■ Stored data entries
★ ★ ★ ★ ★ ★ ★

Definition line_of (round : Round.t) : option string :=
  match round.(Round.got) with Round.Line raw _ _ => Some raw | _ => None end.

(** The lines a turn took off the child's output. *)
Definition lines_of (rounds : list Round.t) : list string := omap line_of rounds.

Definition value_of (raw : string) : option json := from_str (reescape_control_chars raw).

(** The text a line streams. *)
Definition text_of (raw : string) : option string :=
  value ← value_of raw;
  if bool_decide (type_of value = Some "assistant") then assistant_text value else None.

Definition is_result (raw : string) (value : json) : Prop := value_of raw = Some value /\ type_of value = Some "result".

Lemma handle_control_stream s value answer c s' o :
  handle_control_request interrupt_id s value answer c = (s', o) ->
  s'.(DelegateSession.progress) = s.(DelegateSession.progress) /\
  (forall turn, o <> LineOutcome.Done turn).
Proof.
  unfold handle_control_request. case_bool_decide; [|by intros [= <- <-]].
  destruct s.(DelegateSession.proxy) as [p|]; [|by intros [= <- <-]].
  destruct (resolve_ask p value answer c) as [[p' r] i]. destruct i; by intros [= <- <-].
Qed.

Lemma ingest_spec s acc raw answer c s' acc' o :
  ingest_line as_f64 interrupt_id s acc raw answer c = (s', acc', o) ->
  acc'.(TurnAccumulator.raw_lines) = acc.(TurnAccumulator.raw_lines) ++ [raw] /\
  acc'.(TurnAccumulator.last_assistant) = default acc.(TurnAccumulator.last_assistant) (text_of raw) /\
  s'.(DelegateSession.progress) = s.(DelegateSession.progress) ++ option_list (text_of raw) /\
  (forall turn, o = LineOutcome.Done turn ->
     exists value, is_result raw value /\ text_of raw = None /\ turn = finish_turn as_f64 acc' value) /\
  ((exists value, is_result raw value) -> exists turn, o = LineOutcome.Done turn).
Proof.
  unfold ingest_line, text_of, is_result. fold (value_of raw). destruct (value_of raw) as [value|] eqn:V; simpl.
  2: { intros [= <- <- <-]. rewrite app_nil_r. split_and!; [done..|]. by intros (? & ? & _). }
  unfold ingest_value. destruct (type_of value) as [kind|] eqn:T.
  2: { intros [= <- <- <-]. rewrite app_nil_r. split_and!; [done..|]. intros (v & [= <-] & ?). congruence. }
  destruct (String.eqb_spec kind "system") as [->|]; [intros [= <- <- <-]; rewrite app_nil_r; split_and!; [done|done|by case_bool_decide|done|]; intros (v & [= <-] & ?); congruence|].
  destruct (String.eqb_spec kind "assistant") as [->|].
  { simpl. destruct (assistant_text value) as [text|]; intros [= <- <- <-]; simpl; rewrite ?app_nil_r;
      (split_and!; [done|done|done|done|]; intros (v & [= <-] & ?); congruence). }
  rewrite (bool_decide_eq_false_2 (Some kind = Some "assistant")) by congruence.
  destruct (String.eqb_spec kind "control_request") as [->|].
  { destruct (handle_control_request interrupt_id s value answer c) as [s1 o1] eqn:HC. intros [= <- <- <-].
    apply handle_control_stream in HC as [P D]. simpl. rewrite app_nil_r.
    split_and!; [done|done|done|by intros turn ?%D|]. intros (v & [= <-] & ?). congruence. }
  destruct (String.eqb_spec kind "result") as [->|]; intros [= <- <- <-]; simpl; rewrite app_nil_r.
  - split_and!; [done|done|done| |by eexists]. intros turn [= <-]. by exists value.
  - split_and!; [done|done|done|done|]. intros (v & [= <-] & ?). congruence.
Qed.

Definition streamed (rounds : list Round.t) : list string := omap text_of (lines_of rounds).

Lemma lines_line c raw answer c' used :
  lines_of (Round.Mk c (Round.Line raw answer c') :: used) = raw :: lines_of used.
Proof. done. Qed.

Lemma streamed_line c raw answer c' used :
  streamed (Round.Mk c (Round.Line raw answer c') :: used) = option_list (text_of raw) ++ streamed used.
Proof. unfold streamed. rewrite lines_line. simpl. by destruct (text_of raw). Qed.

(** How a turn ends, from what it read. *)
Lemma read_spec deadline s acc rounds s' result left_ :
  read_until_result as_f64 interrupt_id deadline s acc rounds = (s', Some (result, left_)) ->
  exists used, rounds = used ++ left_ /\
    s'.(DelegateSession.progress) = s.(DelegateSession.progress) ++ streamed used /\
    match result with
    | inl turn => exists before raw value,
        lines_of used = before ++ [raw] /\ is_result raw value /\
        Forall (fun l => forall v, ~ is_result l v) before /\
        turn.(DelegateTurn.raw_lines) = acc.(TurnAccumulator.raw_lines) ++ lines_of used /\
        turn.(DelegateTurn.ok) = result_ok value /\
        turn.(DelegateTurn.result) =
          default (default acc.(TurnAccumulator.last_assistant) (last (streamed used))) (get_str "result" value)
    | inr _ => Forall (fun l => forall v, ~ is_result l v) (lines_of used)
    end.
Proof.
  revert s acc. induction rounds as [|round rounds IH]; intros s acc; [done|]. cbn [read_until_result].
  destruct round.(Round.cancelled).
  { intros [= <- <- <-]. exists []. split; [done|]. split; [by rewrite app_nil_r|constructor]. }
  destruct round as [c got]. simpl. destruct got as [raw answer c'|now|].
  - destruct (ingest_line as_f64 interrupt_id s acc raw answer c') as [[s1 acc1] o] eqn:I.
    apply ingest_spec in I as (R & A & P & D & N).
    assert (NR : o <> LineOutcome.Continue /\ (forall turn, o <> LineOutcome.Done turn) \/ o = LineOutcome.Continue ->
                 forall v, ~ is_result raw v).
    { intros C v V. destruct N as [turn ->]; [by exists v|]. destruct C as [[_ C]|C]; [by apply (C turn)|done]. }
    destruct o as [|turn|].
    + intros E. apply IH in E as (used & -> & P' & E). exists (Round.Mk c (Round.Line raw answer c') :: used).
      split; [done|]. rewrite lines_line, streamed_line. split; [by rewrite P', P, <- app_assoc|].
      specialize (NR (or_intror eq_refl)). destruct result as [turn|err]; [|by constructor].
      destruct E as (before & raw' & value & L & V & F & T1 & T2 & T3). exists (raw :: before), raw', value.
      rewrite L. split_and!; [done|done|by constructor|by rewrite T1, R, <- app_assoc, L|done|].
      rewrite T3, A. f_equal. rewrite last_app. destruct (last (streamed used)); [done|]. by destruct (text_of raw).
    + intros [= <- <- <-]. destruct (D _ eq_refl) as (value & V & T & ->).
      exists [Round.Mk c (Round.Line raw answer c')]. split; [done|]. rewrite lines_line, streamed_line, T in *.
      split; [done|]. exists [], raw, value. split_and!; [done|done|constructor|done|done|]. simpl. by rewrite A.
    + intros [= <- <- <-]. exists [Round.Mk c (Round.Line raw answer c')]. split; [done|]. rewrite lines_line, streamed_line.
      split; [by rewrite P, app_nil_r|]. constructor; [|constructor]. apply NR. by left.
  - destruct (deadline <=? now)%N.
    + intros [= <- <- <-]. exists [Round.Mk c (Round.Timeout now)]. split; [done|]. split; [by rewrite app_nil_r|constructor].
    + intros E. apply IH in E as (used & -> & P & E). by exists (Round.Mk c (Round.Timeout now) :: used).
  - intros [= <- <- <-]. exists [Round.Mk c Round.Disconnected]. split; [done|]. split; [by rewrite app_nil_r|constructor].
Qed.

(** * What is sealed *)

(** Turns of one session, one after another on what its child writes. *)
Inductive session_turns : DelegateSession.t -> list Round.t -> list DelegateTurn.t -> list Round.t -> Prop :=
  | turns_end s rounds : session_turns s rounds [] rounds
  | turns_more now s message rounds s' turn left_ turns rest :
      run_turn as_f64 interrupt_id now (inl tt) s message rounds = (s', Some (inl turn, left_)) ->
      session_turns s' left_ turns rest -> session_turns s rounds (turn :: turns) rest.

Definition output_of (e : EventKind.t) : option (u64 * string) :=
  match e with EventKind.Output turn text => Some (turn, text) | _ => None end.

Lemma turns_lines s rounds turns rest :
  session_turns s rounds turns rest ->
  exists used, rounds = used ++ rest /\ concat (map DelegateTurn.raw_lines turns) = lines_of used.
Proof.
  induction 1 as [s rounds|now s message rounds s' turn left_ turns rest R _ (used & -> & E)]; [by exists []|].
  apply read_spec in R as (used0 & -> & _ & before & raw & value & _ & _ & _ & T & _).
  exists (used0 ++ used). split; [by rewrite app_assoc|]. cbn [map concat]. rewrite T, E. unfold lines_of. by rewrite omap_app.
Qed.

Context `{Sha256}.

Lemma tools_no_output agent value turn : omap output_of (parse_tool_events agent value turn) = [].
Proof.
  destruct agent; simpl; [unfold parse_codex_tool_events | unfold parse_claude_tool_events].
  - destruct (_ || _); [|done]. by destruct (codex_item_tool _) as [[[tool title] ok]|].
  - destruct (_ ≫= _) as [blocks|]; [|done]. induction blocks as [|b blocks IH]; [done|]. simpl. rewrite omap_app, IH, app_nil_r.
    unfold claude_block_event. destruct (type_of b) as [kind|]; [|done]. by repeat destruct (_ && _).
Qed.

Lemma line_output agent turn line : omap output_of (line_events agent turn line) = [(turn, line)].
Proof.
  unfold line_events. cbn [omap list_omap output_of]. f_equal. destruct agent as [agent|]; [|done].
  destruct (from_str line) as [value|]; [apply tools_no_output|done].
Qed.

★ ★ ★ ★ ★ ★ ★

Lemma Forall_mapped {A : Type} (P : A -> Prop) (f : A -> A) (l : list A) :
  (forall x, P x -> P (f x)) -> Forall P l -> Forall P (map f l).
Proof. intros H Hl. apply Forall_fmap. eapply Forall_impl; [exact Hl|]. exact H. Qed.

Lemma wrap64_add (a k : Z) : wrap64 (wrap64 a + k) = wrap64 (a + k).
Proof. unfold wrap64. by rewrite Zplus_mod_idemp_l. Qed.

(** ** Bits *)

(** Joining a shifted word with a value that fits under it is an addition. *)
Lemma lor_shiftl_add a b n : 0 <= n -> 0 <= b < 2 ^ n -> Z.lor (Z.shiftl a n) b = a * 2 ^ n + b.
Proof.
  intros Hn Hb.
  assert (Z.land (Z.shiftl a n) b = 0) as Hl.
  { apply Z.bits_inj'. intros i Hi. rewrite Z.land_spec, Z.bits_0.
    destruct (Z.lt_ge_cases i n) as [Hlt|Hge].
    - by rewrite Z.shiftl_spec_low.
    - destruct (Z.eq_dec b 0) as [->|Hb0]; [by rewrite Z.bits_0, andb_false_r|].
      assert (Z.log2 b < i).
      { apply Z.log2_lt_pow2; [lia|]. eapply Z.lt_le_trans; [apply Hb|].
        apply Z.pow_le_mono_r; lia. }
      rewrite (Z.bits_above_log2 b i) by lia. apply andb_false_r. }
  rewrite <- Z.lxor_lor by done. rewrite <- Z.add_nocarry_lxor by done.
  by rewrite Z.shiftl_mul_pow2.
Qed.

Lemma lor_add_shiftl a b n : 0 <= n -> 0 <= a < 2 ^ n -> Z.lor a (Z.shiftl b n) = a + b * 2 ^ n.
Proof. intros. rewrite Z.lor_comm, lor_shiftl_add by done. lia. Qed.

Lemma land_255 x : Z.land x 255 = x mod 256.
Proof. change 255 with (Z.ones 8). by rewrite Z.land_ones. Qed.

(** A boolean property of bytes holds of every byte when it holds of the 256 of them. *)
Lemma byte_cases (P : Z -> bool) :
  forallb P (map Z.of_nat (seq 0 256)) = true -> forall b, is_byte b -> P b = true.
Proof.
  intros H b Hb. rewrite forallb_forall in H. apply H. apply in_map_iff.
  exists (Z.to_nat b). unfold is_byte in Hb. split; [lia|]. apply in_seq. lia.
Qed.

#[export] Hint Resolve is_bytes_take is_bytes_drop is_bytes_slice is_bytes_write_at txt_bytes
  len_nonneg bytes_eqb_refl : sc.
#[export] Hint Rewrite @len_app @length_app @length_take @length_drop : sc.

★ ★ ★ ★ ★ ★ ★

■ Exercise instructions
Your task for the entries above: copy exactly the span starting with the line with "Lemma lor_shiftl_add a" and going on through the line with "assert (Z.log2 b < i).", both lines included, and nothing else.

■ Output
Lemma lor_shiftl_add a b n : 0 <= n -> 0 <= b < 2 ^ n -> Z.lor (Z.shiftl a n) b = a * 2 ^ n + b.
Proof.
  intros Hn Hb.
  assert (Z.land (Z.shiftl a n) b = 0) as Hl.
  { apply Z.bits_inj'. intros i Hi. rewrite Z.land_spec, Z.bits_0.
    destruct (Z.lt_ge_cases i n) as [Hlt|Hge].
    - by rewrite Z.shiftl_spec_low.
    - destruct (Z.eq_dec b 0) as [->|Hb0]; [by rewrite Z.bits_0, andb_false_r|].
      assert (Z.log2 b < i).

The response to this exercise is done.